* **YOUR ASSIGNMENT**
Would you output the whole of the data exactly?

╭──

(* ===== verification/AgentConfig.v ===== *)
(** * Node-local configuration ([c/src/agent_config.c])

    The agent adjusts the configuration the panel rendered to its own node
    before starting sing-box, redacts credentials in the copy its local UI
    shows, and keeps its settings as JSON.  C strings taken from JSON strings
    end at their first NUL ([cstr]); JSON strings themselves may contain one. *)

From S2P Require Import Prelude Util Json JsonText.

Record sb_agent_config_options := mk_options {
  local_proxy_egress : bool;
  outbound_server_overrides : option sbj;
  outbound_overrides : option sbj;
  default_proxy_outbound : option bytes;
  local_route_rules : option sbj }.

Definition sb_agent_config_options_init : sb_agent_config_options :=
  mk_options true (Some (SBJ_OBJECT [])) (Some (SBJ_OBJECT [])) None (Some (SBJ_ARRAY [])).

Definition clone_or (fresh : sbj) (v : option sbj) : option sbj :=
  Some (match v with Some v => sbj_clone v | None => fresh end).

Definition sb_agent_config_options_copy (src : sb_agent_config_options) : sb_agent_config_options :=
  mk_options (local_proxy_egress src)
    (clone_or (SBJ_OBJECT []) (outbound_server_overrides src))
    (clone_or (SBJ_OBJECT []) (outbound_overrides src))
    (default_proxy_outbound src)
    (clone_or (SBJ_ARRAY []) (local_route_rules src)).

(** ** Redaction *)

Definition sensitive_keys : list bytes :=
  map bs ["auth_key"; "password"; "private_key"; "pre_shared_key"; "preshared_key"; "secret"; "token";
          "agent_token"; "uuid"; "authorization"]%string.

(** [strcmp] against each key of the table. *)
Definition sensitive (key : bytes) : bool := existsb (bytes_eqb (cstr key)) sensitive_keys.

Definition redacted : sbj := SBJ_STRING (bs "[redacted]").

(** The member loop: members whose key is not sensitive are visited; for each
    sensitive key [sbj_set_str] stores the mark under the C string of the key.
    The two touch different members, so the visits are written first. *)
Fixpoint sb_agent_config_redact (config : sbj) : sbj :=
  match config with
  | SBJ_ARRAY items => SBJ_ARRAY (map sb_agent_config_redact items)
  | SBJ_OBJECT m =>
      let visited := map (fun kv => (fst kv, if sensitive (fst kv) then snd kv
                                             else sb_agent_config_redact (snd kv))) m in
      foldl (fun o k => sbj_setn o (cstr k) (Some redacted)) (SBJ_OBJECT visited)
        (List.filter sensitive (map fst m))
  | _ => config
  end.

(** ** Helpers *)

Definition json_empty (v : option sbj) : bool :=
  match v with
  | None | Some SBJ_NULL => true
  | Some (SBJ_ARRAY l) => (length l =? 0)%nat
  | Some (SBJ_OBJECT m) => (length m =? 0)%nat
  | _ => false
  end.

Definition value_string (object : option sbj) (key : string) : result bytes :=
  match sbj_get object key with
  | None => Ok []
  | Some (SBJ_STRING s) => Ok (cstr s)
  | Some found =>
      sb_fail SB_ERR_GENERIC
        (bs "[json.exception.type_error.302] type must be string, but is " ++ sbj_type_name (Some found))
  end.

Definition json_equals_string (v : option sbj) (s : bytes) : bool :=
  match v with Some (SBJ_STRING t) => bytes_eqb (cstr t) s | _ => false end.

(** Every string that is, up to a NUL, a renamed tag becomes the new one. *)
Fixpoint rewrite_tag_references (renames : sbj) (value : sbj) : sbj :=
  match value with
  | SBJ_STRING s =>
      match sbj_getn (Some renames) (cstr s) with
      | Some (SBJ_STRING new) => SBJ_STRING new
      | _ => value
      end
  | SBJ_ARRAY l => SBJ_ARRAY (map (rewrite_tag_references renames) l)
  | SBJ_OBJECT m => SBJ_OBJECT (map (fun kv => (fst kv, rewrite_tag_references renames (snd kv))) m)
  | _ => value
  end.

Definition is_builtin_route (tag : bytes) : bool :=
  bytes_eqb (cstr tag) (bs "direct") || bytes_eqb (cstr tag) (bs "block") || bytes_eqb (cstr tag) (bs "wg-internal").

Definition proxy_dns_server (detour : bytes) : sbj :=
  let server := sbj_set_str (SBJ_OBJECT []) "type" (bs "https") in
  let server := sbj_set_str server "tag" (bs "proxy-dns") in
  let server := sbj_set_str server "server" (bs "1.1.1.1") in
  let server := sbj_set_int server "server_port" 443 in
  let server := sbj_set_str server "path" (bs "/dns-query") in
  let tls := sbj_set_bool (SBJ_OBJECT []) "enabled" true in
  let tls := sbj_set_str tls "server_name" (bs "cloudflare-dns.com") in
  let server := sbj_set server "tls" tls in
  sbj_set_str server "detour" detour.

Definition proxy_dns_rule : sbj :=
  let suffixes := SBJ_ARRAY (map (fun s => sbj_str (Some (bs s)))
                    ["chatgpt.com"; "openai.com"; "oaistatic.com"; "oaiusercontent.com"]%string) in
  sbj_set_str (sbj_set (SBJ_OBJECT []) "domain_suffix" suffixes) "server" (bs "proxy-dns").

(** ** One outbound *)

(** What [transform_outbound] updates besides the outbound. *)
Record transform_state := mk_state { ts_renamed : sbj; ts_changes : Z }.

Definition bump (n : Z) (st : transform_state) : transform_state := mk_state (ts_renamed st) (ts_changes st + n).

╰──

* **ANSWER SPACE**
(* ===== verification/AgentConfig.v ===== *)
(** * Node-local configuration ([c/src/agent_config.c])

    The agent adjusts the configuration the panel rendered to its own node
    before starting sing-box, redacts credentials in the copy its local UI
    shows, and keeps its settings as JSON.  C strings taken from JSON strings
    end at their first NUL ([cstr]); JSON strings themselves may contain one. *)

From S2P Require Import Prelude Util Json JsonText.

Record sb_agent_config_options := mk_options {
  local_proxy_egress : bool;
  outbound_server_overrides : option sbj;
  outbound_overrides : option sbj;
  default_proxy_outbound : option bytes;
  local_route_rules : option sbj }.

Definition sb_agent_config_options_init : sb_agent_config_options :=
  mk_options true (Some (SBJ_OBJECT [])) (Some (SBJ_OBJECT [])) None (Some (SBJ_ARRAY [])).

Definition clone_or (fresh : sbj) (v : option sbj) : option sbj :=
  Some (match v with Some v => sbj_clone v | None => fresh end).

Definition sb_agent_config_options_copy (src : sb_agent_config_options) : sb_agent_config_options :=
  mk_options (local_proxy_egress src)
    (clone_or (SBJ_OBJECT []) (outbound_server_overrides src))
    (clone_or (SBJ_OBJECT []) (outbound_overrides src))
    (default_proxy_outbound src)
    (clone_or (SBJ_ARRAY []) (local_route_rules src)).

(** ** Redaction *)

Definition sensitive_keys : list bytes :=
  map bs ["auth_key"; "password"; "private_key"; "pre_shared_key"; "preshared_key"; "secret"; "token";
          "agent_token"; "uuid"; "authorization"]%string.

(** [strcmp] against each key of the table. *)
Definition sensitive (key : bytes) : bool := existsb (bytes_eqb (cstr key)) sensitive_keys.

Definition redacted : sbj := SBJ_STRING (bs "[redacted]").

(** The member loop: members whose key is not sensitive are visited; for each
    sensitive key [sbj_set_str] stores the mark under the C string of the key.
    The two touch different members, so the visits are written first. *)
Fixpoint sb_agent_config_redact (config : sbj) : sbj :=
  match config with
  | SBJ_ARRAY items => SBJ_ARRAY (map sb_agent_config_redact items)
  | SBJ_OBJECT m =>
      let visited := map (fun kv => (fst kv, if sensitive (fst kv) then snd kv
                                             else sb_agent_config_redact (snd kv))) m in
      foldl (fun o k => sbj_setn o (cstr k) (Some redacted)) (SBJ_OBJECT visited)
        (List.filter sensitive (map fst m))
  | _ => config
  end.

(** ** Helpers *)

Definition json_empty (v : option sbj) : bool :=
  match v with
  | None | Some SBJ_NULL => true
  | Some (SBJ_ARRAY l) => (length l =? 0)%nat
  | Some (SBJ_OBJECT m) => (length m =? 0)%nat
  | _ => false
  end.

Definition value_string (object : option sbj) (key : string) : result bytes :=
  match sbj_get object key with
  | None => Ok []
  | Some (SBJ_STRING s) => Ok (cstr s)
  | Some found =>
      sb_fail SB_ERR_GENERIC
        (bs "[json.exception.type_error.302] type must be string, but is " ++ sbj_type_name (Some found))
  end.

Definition json_equals_string (v : option sbj) (s : bytes) : bool :=
  match v with Some (SBJ_STRING t) => bytes_eqb (cstr t) s | _ => false end.

(** Every string that is, up to a NUL, a renamed tag becomes the new one. *)
Fixpoint rewrite_tag_references (renames : sbj) (value : sbj) : sbj :=
  match value with
  | SBJ_STRING s =>
      match sbj_getn (Some renames) (cstr s) with
      | Some (SBJ_STRING new) => SBJ_STRING new
      | _ => value
      end
  | SBJ_ARRAY l => SBJ_ARRAY (map (rewrite_tag_references renames) l)
  | SBJ_OBJECT m => SBJ_OBJECT (map (fun kv => (fst kv, rewrite_tag_references renames (snd kv))) m)
  | _ => value
  end.

Definition is_builtin_route (tag : bytes) : bool :=
  bytes_eqb (cstr tag) (bs "direct") || bytes_eqb (cstr tag) (bs "block") || bytes_eqb (cstr tag) (bs "wg-internal").

Definition proxy_dns_server (detour : bytes) : sbj :=
  let server := sbj_set_str (SBJ_OBJECT []) "type" (bs "https") in
  let server := sbj_set_str server "tag" (bs "proxy-dns") in
  let server := sbj_set_str server "server" (bs "1.1.1.1") in
  let server := sbj_set_int server "server_port" 443 in
  let server := sbj_set_str server "path" (bs "/dns-query") in
  let tls := sbj_set_bool (SBJ_OBJECT []) "enabled" true in
  let tls := sbj_set_str tls "server_name" (bs "cloudflare-dns.com") in
  let server := sbj_set server "tls" tls in
  sbj_set_str server "detour" detour.

Definition proxy_dns_rule : sbj :=
  let suffixes := SBJ_ARRAY (map (fun s => sbj_str (Some (bs s)))
                    ["chatgpt.com"; "openai.com"; "oaistatic.com"; "oaiusercontent.com"]%string) in
  sbj_set_str (sbj_set (SBJ_OBJECT []) "domain_suffix" suffixes) "server" (bs "proxy-dns").

(** ** One outbound *)

(** What [transform_outbound] updates besides the outbound. *)
Record transform_state := mk_state { ts_renamed : sbj; ts_changes : Z }.

Definition bump (n : Z) (st : transform_state) : transform_state := mk_state (ts_renamed st) (ts_changes st + n).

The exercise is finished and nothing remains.